Collected data:
┌──
(* ===== verification/SchedulerSteps.v ===== *)
(** * The events of the scheduler

    What an update, a reschedule and a commit achieve together, and that every event keeps
    the invariant. *)
From Stdlib Require Import ZArith Lia ZifyBool.
From stdpp Require Import base list numbers option.
From S2P Require Import Prelude Scheduler SchedulerInv.
Open Scope Z_scope.

(** The unfairness that the scheduler tolerates before it switches *)
Definition slack : Z := Z.shiftl sliceGranularity progressShift.
Definition near (s : Scheduler) : Prop :=
  ∀ c e, current s = Some (Regular c) → e ∈ waitQueue s → priority (entity s e) = priority (entity s c) → unf s e ≤ unf s c + slack.
(** After a reschedule: [l] are the entities that it chose from. *)
Record decided (s s' : Scheduler) (later : Z) (l : list nat) : Prop := MkDecided {
  d_wf : wf s';
  d_quiet : quiet s s';
  d_runnable : runnable s' ≡ₚ l;
  d_ranked : ranked s';
  d_near : near s';
  d_armed : armed s';
  d_must : mustCallPreemption s' = false;
  d_state i : state (entity s' i) = state (entity s i);
  d_deadline : preemptionDeadline s' = preemptionDeadline s ∨ preemptionDeadline s' = Some (later + sliceGranularity);
}.
(** After an update *)
Record updated (s s' : Scheduler) (now : Z) : Prop := MkUpdated {
  up_wf : wf s';
  up_cur : current s' = current s;
  up_queue : waitQueue s' = waitQueue s ++ pendingList s;
  up_pending : pendingList s' = [];
  up_deadline : preemptionDeadline s' = preemptionDeadline s;
  up_clock : refClock s' = now;
  up_sys : systemProgress s' = systemProgress s + slice_progress s now;
  up_prio i : priority (entity s' i) = priority (entity s i);
  up_state i : state (entity s' i) = if decide (i ∈ pendingList s) then StateActive else state (entity s i);
  up_run i : i ∈ on_cpu s → unf s' i = unf s i - Z.of_nat (length (waitQueue s)) * slice_progress s now ∧ rtime s' i = rtime s i + (now - refClock s);
  up_wait i : i ∈ waitQueue s → unf s' i = unf s i + slice_progress s now ∧ rtime s' i = rtime s i;
}.


Section steps.
Context `{!PairingHeap}.
Lemma queued_same s s' i : queued (set_pending_list s []) s' (pendingList s) → i ∉ pendingList s → unf s' i = unf s i ∧ rtime s' i = rtime s i.
Proof.
  intros [Q1 Q2 _ _ _ _ Q7 Q8 _ Qo _ _ _] Hi. unfold unf, rtime, on_cpu. rewrite Qo by done. simpl in *. rewrite Q1, Q2, Q7, Q8. done.
Qed.
Lemma runnable_not_pending s i : wf s → i ∈ runnable s → i ∉ pendingList s.
Proof. intros W. pose proof (wf_nodup _ W) as (_ & Hd & _)%list.NoDup_app. apply Hd. Qed.
Lemma update_ok s now : wf s → current s ≠ None → ∃ s', update s now = Ret s' ∧ updated s s' now.
Proof.
  intros W C. destruct (updateState_ok s now W C) as (s1 & E1 & W1 & T). destruct (updateQueue_ok s1 W1) as (s2 & E2 & W2 & Q).
  exists s2. unfold update. rewrite E1. simpl. split; [exact E2|]. pose proof (λ i, queued_same _ _ i Q) as Qs.
  destruct T as [T1 T2 T3 T4 T5 T6 T7 Ts T8 T9 T10]. destruct Q as [Q1 Q2 Q3 Q4 Q5 Q6 Q7 Q8 Q9 Qo Qn Qb Qm]. simpl in *.
  constructor; try congruence.
  - intros i. rewrite Q9. apply T8.
  - intros i. rewrite T4 in Qo, Qn. destruct (decide (i ∈ pendingList s)) as [Hi|Hi]; [by apply Qn|]. rewrite Qo by done. apply T8.
  - intros i Hi. destruct (T9 i Hi) as [<- <-]. apply Qs. rewrite T4. apply runnable_not_pending; [done|]. unfold runnable. set_solver.
  - intros i Hi. assert (i ∉ on_cpu s) as Ho.
    { pose proof (wf_nodup _ W) as N. unfold runnable in N. rewrite <-app_assoc in N. apply list.NoDup_app in N as (_ & N & _). intros Hc. apply (N i Hc). set_solver. }
    destruct (T10 i Ho) as [<- <-]. apply Qs. rewrite T4. apply runnable_not_pending; [done|]. unfold runnable. set_solver.
Qed.

Lemma first_ranked s t : current s = Some t → first_of s t → ranked s.
Proof. unfold ranked. intros ->. destruct t; [done|]. intros Hf e He. by apply Hf. Qed.
Lemma slack_pos : 0 ≤ slack.
Proof. by vm_compute. Qed.
Lemma first_near s t : current s = Some t → first_of s t → near s.
Proof. intros C Hf c e. rewrite C. intros [= ->] He Hp. simpl in Hf. pose proof slack_pos. destruct (Hf e He) as [_ H']. specialize (H' Hp). lia. Qed.
Lemma set_deadline_wf s d : wf s → wf (set_deadline s d).
Proof. intros []. by constructor. Qed.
└──
* [Problem statement]
Your response should be the lines of the entries above that include the string "current".

* [Problem solution]
  ∀ c e, current s = Some (Regular c) → e ∈ waitQueue s → priority (entity s e) = priority (entity s c) → unf s e ≤ unf s c + slack.
  up_cur : current s' = current s;
Lemma update_ok s now : wf s → current s ≠ None → ∃ s', update s now = Ret s' ∧ updated s s' now.
Lemma first_ranked s t : current s = Some t → first_of s t → ranked s.
Lemma first_near s t : current s = Some t → first_of s t → near s.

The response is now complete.